- [Try it] Take the entries below and print only the lines from the one with "connected & not" through the one with "From Stdlib Require PrimFloat.", exactly as they stand, both ends included.

[[ Data for analysis, beginning ]]

Lemma wear_popOldest s : 0 <= wear s (snd (popOldest s)) <= 2.
Proof.
  unfold wear, popOldest.
  destruct (isEmpty s); cbn [snd eeprom]; [lia | ].
  set (h := u8 ((head s + 1) mod MAX_ENTRIES)).
  set (c := if count s =? 0 then count s else u8 (count s - 1)).
  pose proof (writes_update_bounds (eeprom s) 1 h).
  pose proof (writes_update_bounds (EEPROM.update (eeprom s) 1 h) 0 c).
  lia.
Qed.

(** C5 as stated fails: on a zeroed device the push of [event01]
    writes nine cells (eight of the entry and the count byte), its
    removal writes two, eleven in all. *)
Lemma lifecycle_writes_eleven_cells :
  fst (push Scenario.event01 Scenario.cycle_start) = true /\
  fst (popOldest Scenario.cycle_pushed) = true /\
  wear Scenario.cycle_start Scenario.cycle_pushed = 9 /\
  wear Scenario.cycle_pushed Scenario.cycle_popped = 2 /\
  wear Scenario.cycle_start Scenario.cycle_popped = 11.
Proof. repeat split; vm_compute; reflexivity. Qed.

(** C5, amended: [update] writes a cell exactly when the byte
    differs; a push writes at most 9 cells (eight of the entry and
    the count byte), a removal at most 2, so the push and the removal
    of one event write at most 11 cells. *)
Theorem lifecycle_wear_bound r s s' :
  (forall e a v,
      EEPROM.writes (EEPROM.update e a v)
      = EEPROM.writes e + (if EEPROM.read e a =? u8 v then 0 else 1)) /\
  0 <= wear s (snd (push r s)) <= 9 /\
  0 <= wear s' (snd (popOldest s')) <= 2 /\
  wear s (snd (push r s)) + wear s' (snd (popOldest s')) <= 11.
Proof.
  pose proof (wear_push r s). pose proof (wear_popOldest s').
  repeat split; try lia. apply writes_update.
Qed.

End QueueClaims.

(** * Properties of the modem link *)

Section Link.

Import EEPROMStorage ESP01Driver.

Lemma ESPState_eqb_eq a b : ESPState.eqb a b = true <-> a = b.
Proof. destruct a, b; cbn; split; intros H; try reflexivity; discriminate. Qed.

(** *** The send request *)

(** C6, evaluated: after the modem has reported its address during a
    send, the state is [READY] while the first send is still waiting
    for its connect confirmation (sub-state 1, payload of event A
    pending).  [isReadyForSend] is documented as "wifi connected & not
    busy", yet a second request is accepted here and replaces the
    pending payload. *)
Lemma send_accepted_while_pending :
  espState (Scenario.rejoined Scenario.queue_AB) = ESPState.READY /\
  pendingSendState (Scenario.rejoined Scenario.queue_AB) = 1 /\
  pendingPayload (Scenario.rejoined Scenario.queue_AB) = request Scenario.eventA /\
  fst (sendReadingToThingSpeak Scenario.eventB (Scenario.rejoined Scenario.queue_AB))
  = true /\
  pendingPayload
    (snd (sendReadingToThingSpeak Scenario.eventB (Scenario.rejoined Scenario.queue_AB)))
  = request Scenario.eventB.
Proof. repeat split; vm_compute; reflexivity. Qed.
(** * skymap: star selection, Milky Way outline queries and grid drawing

    A shallow embedding of the parts of the [skymap] package that select
    catalogue records by coordinate range ([skymap/stars.py],
    [skymap/milkyway.py]), propagate star positions ([skymap/stars.py]) and
    enumerate grid lines ([skymap/mapmaker.py]), with the properties the
    specification states about them.

    Numbers.  Python floats that are only compared, floored or truncated are
    modelled as exact rationals ([Q]); the trigonometric code of the position
    propagation is modelled on the real numbers ([R]); the rectangle overlap
    metric, whose expected values are binary64 literals, and the rounding
    case of [propagate_position2] are modelled on binary64 floats.  Rounding of arithmetic and of number formatting inside
    query strings is not part of the [Q] and [R] models. *)

From Stdlib Require Import ZArith QArith Qround List String Ascii Bool Lia Lqa Lra.
From Stdlib Require Import Sorting.Sorted Sorting.Permutation.
From Stdlib Require Import Reals.
From Stdlib Require PrimFloat.
Import ListNotations.

(** ** Python results: a value or a raised exception *)

Module Py.

Inductive exn : Type :=
| AttributeError
| ValueError
| TypeError
| ZeroDivisionError
| ParseError.

Inductive result (A : Type) : Type :=
| Return (a : A)
| Raise (e : exn).

Arguments Return {A} a.
Arguments Raise {A} e.

Definition bind {A B : Type} (r : result A) (k : A -> result B) : result B :=
  match r with
  | Return a => k a
  | Raise e => Raise e
  end.

(** [try: body except AttributeError: handler] *)
Definition except_AttributeError {A : Type} (body : result A) (handler : result A)
  : result A :=
  match body with
  | Raise AttributeError => handler
  | other => other
  end.

(** [int(x)] on a number: truncation toward zero. *)
Definition int (x : Q) : Z := Z.quot (Qnum x) (Zpos (Qden x)).

(** [math.floor(x)]: the result is a float with an integral value. *)
Definition floor (x : Q) : Z := Qfloor x.

(** [range(start, stop, step)] of Python 2: the list of
    [start + k * step] before [stop]; a zero step raises [ValueError]. *)
Definition range (start stop step : Z) : result (list Z) :=
  if (step =? 0)%Z then Raise ValueError
  else
    let n :=
      if (0 <? step)%Z then ((stop - start + step - 1) / step)%Z
      else ((start - stop - step - 1) / (- step))%Z in
    Return (map (fun k => (start + Z.of_nat k * step)%Z) (seq 0 (Z.to_nat n))).

(** Comparison of two numbers with [<], [<=] and [==]. *)
Definition lt (a b : Q) : bool := negb (Qle_bool b a).
Definition le (a b : Q) : bool := Qle_bool a b.
Definition eq (a b : Q) : bool := Qeq_bool a b.

End Py.

Import Py.

(** ** skymap.geometry (angles) *)

Module Geometry.

Local Open Scope Q_scope.

(** Modelled from the spec: [ensure_angle_range] of [skymap/geometry.py],
    which is not among the sources; "returns [degrees mod 360], result in
    [[0, 360)]". *)
Definition ensure_angle_range (degrees : Q) : Q :=
  degrees - 360 * inject_Z (Qfloor (degrees / 360)).

Record SphericalPoint : Type := mkSphericalPoint {
  longitude : Q;
  latitude : Q
}.

(** [Line(p1, p2)] between two sky positions. *)
Record Line : Type := mkLine {
  p1 : SphericalPoint;
  p2 : SphericalPoint
}.

End Geometry.

Import Geometry.

(** ** The catalogue store

    [SkyMapDatabase] is an external collaborator.  A query string is modelled
    by the condition of its [WHERE] clause and its [ORDER BY] column; running
    it filters the table and sorts the selected rows. *)

Module Sql.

[[ Data for analysis, end ]]

- [Your solution]
    pending).  [isReadyForSend] is documented as "wifi connected & not
    busy", yet a second request is accepted here and replaces the
    pending payload. *)
Lemma send_accepted_while_pending :
  espState (Scenario.rejoined Scenario.queue_AB) = ESPState.READY /\
  pendingSendState (Scenario.rejoined Scenario.queue_AB) = 1 /\
  pendingPayload (Scenario.rejoined Scenario.queue_AB) = request Scenario.eventA /\
  fst (sendReadingToThingSpeak Scenario.eventB (Scenario.rejoined Scenario.queue_AB))
  = true /\
  pendingPayload
    (snd (sendReadingToThingSpeak Scenario.eventB (Scenario.rejoined Scenario.queue_AB)))
  = request Scenario.eventB.
Proof. repeat split; vm_compute; reflexivity. Qed.
(** * skymap: star selection, Milky Way outline queries and grid drawing

    A shallow embedding of the parts of the [skymap] package that select
    catalogue records by coordinate range ([skymap/stars.py],
    [skymap/milkyway.py]), propagate star positions ([skymap/stars.py]) and
    enumerate grid lines ([skymap/mapmaker.py]), with the properties the
    specification states about them.

    Numbers.  Python floats that are only compared, floored or truncated are
    modelled as exact rationals ([Q]); the trigonometric code of the position
    propagation is modelled on the real numbers ([R]); the rectangle overlap
    metric, whose expected values are binary64 literals, and the rounding
    case of [propagate_position2] are modelled on binary64 floats.  Rounding of arithmetic and of number formatting inside
    query strings is not part of the [Q] and [R] models. *)

From Stdlib Require Import ZArith QArith Qround List String Ascii Bool Lia Lqa Lra.
From Stdlib Require Import Sorting.Sorted Sorting.Permutation.
From Stdlib Require Import Reals.
From Stdlib Require PrimFloat.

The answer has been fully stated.